En latin, munia désigne la charge, l’obligation et cum dénote la collectivité. La communauté renvoie donc à l’idée de charges partagées et d’obligations communes. Ce qui exige des membres de la communauté une forme de dévouement, une capacité à surmonter les intérêts particuliers, un esprit civique, voire un esprit de corps. Bref, toute communauté doit promouvoir une forme de morale, ou du moins des mœurs favorables à la vie collective.

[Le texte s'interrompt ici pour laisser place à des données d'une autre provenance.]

(* ===== verification/_CoqProject ===== *)
-Q . S2P
Prelude.v
Sequence.v
Catalog.v
Checkpoint.v
Timers.v
Congestion.v
Retransmission.v
Failure.v
ReceiveWindow.v
Arena.v
Blocks.v
SendBuffer.v
ReceiveBuffer.v
Stream.v
Checksum.v
Packet.v
Options.v
ControlBlock.v
Exchange.v
History.v
Sack.v
SackRecovery.v
Replay.v
Spf.v
Sender.v
SenderSync.v
SenderCheckpoint.v
SenderFrame.v
Connection.v
ConnectionParts.v
ConnectionSync.v
ConnectionCalls.v
ConnectionRuns.v
Ordering.v
Routes.v
RouteSelection.v
RouteLookup.v
OspfFsm.v
OspfElection.v
OspfConvergence.v
OspfNeighbor.v
OspfHello.v
OspfInterface.v
OspfDiscovery.v
OspfRuntime.v
Octets.v
Ipv6Packet.v
Ipv6Fragmentation.v
Ipv6Fragments.v
Ipv6Entry.v
Ipv6Reassembly.v
Ipv6RoundTrip.v
Ipv6Delivery.v
OspfLsa.v
OspfHeaders.v
OspfLsdb.v
OspfExchange.v
OspfChecksum.v
OspfDatabase.v
OspfFlooding.v
OspfThrottle.v
OspfProcess.v
OspfUpdate.v
OspfDescription.v
OspfSync.v
OspfNegotiation.v
OspfParty.v
OspfAdjacency.v
OspfSummaries.v
OspfLoading.v
OspfLossy.v
OspfSample.v
(* ===== verification/Catalog.v ===== *)
(** * Profile constants of the transport
    (core/include/router/generated_device_catalog.hpp) and the protocol
    constants of core/include/router/tcp_packet.hpp.

    A duration is an integer count of nanoseconds, the resolution of the
    steady clock; [duration_cast] from it to nanoseconds is the identity. *)

From S2P Require Import Prelude.

Module Catalog.

Definition milliseconds (n : Z) : Z := n * 1000000.
Definition seconds (n : Z) : Z := n * 1000000000.

Definition tcp_rto_initial : Z := milliseconds 1000.
Definition tcp_rto_minimum : Z := milliseconds 1000.
Definition tcp_rto_maximum : Z := milliseconds 60000.
Definition tcp_rto_clock_granularity : Z := milliseconds 1.
Definition tcp_rto_after_syn_retransmission : Z := milliseconds 3000.
Definition tcp_delayed_ack : Z := milliseconds 200.
Definition tcp_sws_override : Z := milliseconds 200.
Definition tcp_persist_maximum : Z := milliseconds 60000.
Definition tcp_failure_r1_retransmissions : Z := 3.
Definition tcp_failure_data_r2 : Z := seconds 100.
Definition tcp_failure_syn_r2 : Z := seconds 180.
Definition maximum_ecmp_paths : Z := 128.
Definition maximum_ports_per_router : Z := 801.
Definition maximum_static_routes_per_router : Z := 64.
Definition maximum_fib_routes_per_router : Z := maximum_ports_per_router + maximum_static_routes_per_router.
Definition ipv6_reassembly_entries_per_endpoint : Z := 4.
Definition ipv6_reassembly_timeout : Z := seconds 60.
Definition ospf_work_budget_packets : Z := 64.
Definition ospf_min_ls_arrival : Z := seconds 1.
Definition ospf_min_lsa_interval : Z := seconds 5.
Definition ospf_spf_initial_wait : Z := milliseconds 1000.
Definition ospf_spf_second_wait : Z := milliseconds 1000.
Definition ospf_spf_maximum_wait : Z := milliseconds 10000.
Definition ospf_lsa_initial_wait : Z := milliseconds 5000.
Definition ospf_lsa_second_wait : Z := milliseconds 5000.
Definition ospf_lsa_maximum_wait : Z := milliseconds 5000.
Definition tcp_maximum_segment_lifetime : Z := seconds 120.

End Catalog.
Definition on_duplicate_ack (s : t) (flight_size : Z) : DuplicateAckAction * t :=
  let s := s <| duplicate_acknowledgments_ := saturating_add (duplicate_acknowledgments_ s) 1 |> in
  if duplicate_acknowledgments_ s <? 3 then (none, s)
  else if duplicate_acknowledgments_ s =? 3 then
    let s := s <| slow_start_threshold_ := reduced_threshold s flight_size |> in
    let s := s <| congestion_window_ :=
                    saturating_add (slow_start_threshold_ s) (saturating_multiply (sender_mss_ s) 3) |> in
    let s := s <| recovery_inflation_limit_ :=
                    (if sender_mss_ s =? 0 then 0 else flight_size / sender_mss_ s) |> in
    (retransmit_oldest, s <| fast_recovery_ := true |>)
  else if fast_recovery_ s && (duplicate_acknowledgments_ s ⊟ 3 <? recovery_inflation_limit_ s) then
    (none, s <| congestion_window_ := saturating_add (congestion_window_ s) (sender_mss_ s) |>)
  else (none, s).

Definition on_retransmission_timeout (s : t) (flight_size : Z) : t :=
  s <| slow_start_threshold_ := reduced_threshold s flight_size |>
    <| congestion_window_ := sender_mss_ s |>
    <| duplicate_acknowledgments_ := 0 |>
    <| recovery_inflation_limit_ := 0 |>
    <| fast_recovery_ := false |>
    <| sack_recovery_ := false |>.

Definition enter_sack_recovery (s : t) (flight_size : Z) : t :=
  let s := s <| slow_start_threshold_ := reduced_threshold s flight_size |> in
  s <| congestion_window_ := slow_start_threshold_ s |>
    <| duplicate_acknowledgments_ := 0 |>
    <| recovery_inflation_limit_ := 0 |>
    <| fast_recovery_ := true |>
    <| sack_recovery_ := true |>.

Definition on_sack_ack (s : t) (recovery_complete : bool) : t :=
  let s := s <| duplicate_acknowledgments_ := 0 |> <| recovery_inflation_limit_ := 0 |> in
  if negb (sack_recovery_ s) || negb recovery_complete then s
  else s <| congestion_window_ := slow_start_threshold_ s |>
         <| fast_recovery_ := false |>
         <| sack_recovery_ := false |>.

Definition reduce_sender_mss (s : t) (sender_mss : Z) : t :=
  if (sender_mss =? 0) || (sender_mss_ s <=? sender_mss) then s
  else
    let scaled := u32 (u64 (congestion_window_ s * sender_mss) / sender_mss_ s) in
    let s := s <| congestion_window_ := Z.max sender_mss scaled |> in
    let s := s <| recovery_inflation_limit_ :=
                    u32 (u64 (recovery_inflation_limit_ s * sender_mss) / sender_mss_ s) |> in
    s <| sender_mss_ := sender_mss |>.

Definition send_allowance (s : t) (receiver_window flight_size : Z) : Z :=
  let usable_window := Z.min (congestion_window_ s) receiver_window in
  if usable_window <=? flight_size then 0 else usable_window - flight_size.

Record Checkpoint := mkCheckpoint {
  sender_mss : Z;
  congestion_window : Z;
  slow_start_threshold : Z;
  duplicate_acknowledgments : Z;
  recovery_inflation_limit : Z;
  fast_recovery : bool;
  sack_recovery : bool
}.

Definition checkpoint (s : t) : Checkpoint :=
  mkCheckpoint (sender_mss_ s) (congestion_window_ s) (slow_start_threshold_ s)
    (duplicate_acknowledgments_ s) (recovery_inflation_limit_ s)
    (fast_recovery_ s) (sack_recovery_ s).

Definition validate_checkpoint (state : Checkpoint) : bool :=
  if (sender_mss state =? 0) || (congestion_window state =? 0)
     || (slow_start_threshold state =? 0) then false
  else if negb (fast_recovery state)
          && ((3 <=? duplicate_acknowledgments state)
              || negb (recovery_inflation_limit state =? 0)) then false
  else if sack_recovery state
          && (negb (fast_recovery state) || negb (recovery_inflation_limit state =? 0)) then false
  else negb (fast_recovery state) || sack_recovery state
       || (3 <=? duplicate_acknowledgments state).

Definition restore (s : t) (state : Checkpoint) : option t :=
  if negb (validate_checkpoint state) then None
  else Some (s <| sender_mss_ := sender_mss state |>
               <| congestion_window_ := congestion_window state |>
               <| slow_start_threshold_ := slow_start_threshold state |>
               <| duplicate_acknowledgments_ := duplicate_acknowledgments state |>
               <| recovery_inflation_limit_ := recovery_inflation_limit state |>
               <| fast_recovery_ := fast_recovery state |>
               <| sack_recovery_ := sack_recovery state |>).

(** ** Saturating arithmetic *)

Lemma saturating_add_spec a b :
  is_u32 a -> is_u32 b -> saturating_add a b = Z.min u32_max (a + b).
Proof. intros. unfold saturating_add. case_if; word. Qed.

Lemma saturating_multiply_spec a b :
  is_u32 a -> is_u32 b -> saturating_multiply a b = Z.min u32_max (a * b).
Proof.
  intros Ha Hb. unfold saturating_multiply.
  destruct (Z.eqb_spec a 0) as [->|Hz]; cbn [negb andb]; [word|].
  unfold is_u32, u32_max in *. case_if.
  - assert (4294967295 < a * b) by (apply Z.div_lt_upper_bound in E || nia). lia.
  - unfold u32. nia.
Qed.

(** ** The operations as events *)

Inductive event :=
| NewAck (newly_acknowledged : Z)
| DuplicateAck (flight_size : Z)
| Timeout (flight_size : Z)
| EnterSackRecovery (flight_size : Z)
| SackAck (recovery_complete : bool)
| ReduceMss (sender_mss : Z).

Definition apply (s : t) (e : event) : t :=
  match e with
  | NewAck n => on_new_ack s n
  | DuplicateAck f => snd (on_duplicate_ack s f)
  | Timeout f => on_retransmission_timeout s f
  | EnterSackRecovery f => enter_sack_recovery s f
  | SackAck c => on_sack_ack s c
  | ReduceMss m => reduce_sender_mss s m
  end.

(** The sender counts Reno duplicate ACKs only outside SACK recovery and
    reports SACK progress only inside it. *)
Definition enabled (s : t) (e : event) : Prop :=
  match e with
  | NewAck n => is_u32 n
  | DuplicateAck f => is_u32 f /\ sack_recovery_ s = false
  | Timeout f | EnterSackRecovery f => is_u32 f
  | SackAck _ => sack_recovery_ s = true
  | ReduceMss m => is_u32 m
  end.

Definition wf (s : t) : Prop :=
  1 <= sender_mss_ s <= u32_max
  /\ 1 <= congestion_window_ s <= u32_max
  /\ 1 <= slow_start_threshold_ s <= u32_max
  /\ is_u32 (duplicate_acknowledgments_ s)
  /\ is_u32 (recovery_inflation_limit_ s)
  /\ validate_checkpoint (checkpoint s) = true.

Definition step (s : t) (e : event) (s' : t) : Prop := enabled s e /\ s' = apply s e.

(** ** The recovery flags and counters that a checkpoint may hold *)

Definition coherent (s : t) : Prop :=
  (fast_recovery_ s = false ->
     duplicate_acknowledgments_ s < 3 /\ recovery_inflation_limit_ s = 0 /\ sack_recovery_ s = false)
  /\ (sack_recovery_ s = true -> fast_recovery_ s = true /\ recovery_inflation_limit_ s = 0)
  /\ (fast_recovery_ s = true -> sack_recovery_ s = false -> 3 <= duplicate_acknowledgments_ s).

Lemma congestion_validate_coherent s :
  1 <= sender_mss_ s -> 1 <= congestion_window_ s -> 1 <= slow_start_threshold_ s ->
  validate_checkpoint (checkpoint s) = true <-> coherent s.
Proof.
  intros Hm Hc Ht. unfold validate_checkpoint, coherent.
  destruct s as [m c th d l f k]; cbn in *.
  replace (m =? 0) with false by lia. replace (c =? 0) with false by lia.
  replace (th =? 0) with false by lia. cbn [orb].
  destruct f, k; cbn; cases; cbn; naive_solver lia.
Qed.

Definition sized (s : t) : Prop :=
  1 <= sender_mss_ s <= u32_max
  /\ 1 <= congestion_window_ s <= u32_max
  /\ 1 <= slow_start_threshold_ s <= u32_max
  /\ is_u32 (duplicate_acknowledgments_ s)
  /\ is_u32 (recovery_inflation_limit_ s).

Lemma congestion_wf_iff s : wf s <-> sized s /\ coherent s.
Proof.
  unfold wf, sized. split.
  - intros (H1 & H2 & H3 & H4 & H5 & H6). rewrite congestion_validate_coherent in H6 by lia. tauto.
  - intros ((H1 & H2 & H3 & H4 & H5) & H6). rewrite congestion_validate_coherent by lia. tauto.
Qed.

Lemma initial_window_range m :
  1 <= m <= u32_max -> 1 <= initial_window m <= u32_max.
Proof.
  intros Hm. unfold initial_window.
  cases; rewrite ?saturating_multiply_spec by word; word.
Qed.

Lemma reduced_threshold_range s f :
  1 <= sender_mss_ s <= u32_max -> is_u32 f ->
  1 <= reduced_threshold s f <= u32_max
  /\ reduced_threshold s f = Z.max (f / 2) (Z.min u32_max (2 * sender_mss_ s)).
Proof.
  intros Hm Hf. unfold reduced_threshold. rewrite saturating_multiply_spec by word. word.
Qed.

(** ** Preservation *)

Lemma div_range a m : is_u32 a -> 1 <= m -> is_u32 (a / m).
Proof.
  intros Ha Hm. split; [apply Z.div_pos; word|].
  apply Z.div_lt_upper_bound; unfold is_u32 in *; nia.
Qed.

Lemma congestion_wf_construct m : is_u32 m -> wf (construct m).
Proof.
  intros Hm. apply congestion_wf_iff. unfold construct, sized, coherent; cbn.
  pose proof (initial_window_range (Z.max m 1)). word.
Qed.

Toutefois, ces morales communautaires ne souffrent-elles pas de leur particularité ? Loin d’ouvrir les individus à des formes d’universalité, ne les enferment-elles pas dans des valeurs et des coutumes reçues et ininterrogées ? On peut espérer qu’une dynamique d’élargissement des intérêts se mette en place et que l’individu, grâce à son insertion dans une communauté particulière, progresse vers des formes supérieures de moralité. Bergson, dans Les deux sources de la morale et de la religion (1932), décrit bien ce genre de dynamique : « On se plaît à dire que l’apprentissage des vertus civiques se fait dans la famille, et que de même, à chérir sa patrie, on se prépare à aimer le genre humain. Notre sympathie s’élargirait ainsi par un progrès continu, grandirait en restant la même, et finirait par embrasser l’humanité entière. »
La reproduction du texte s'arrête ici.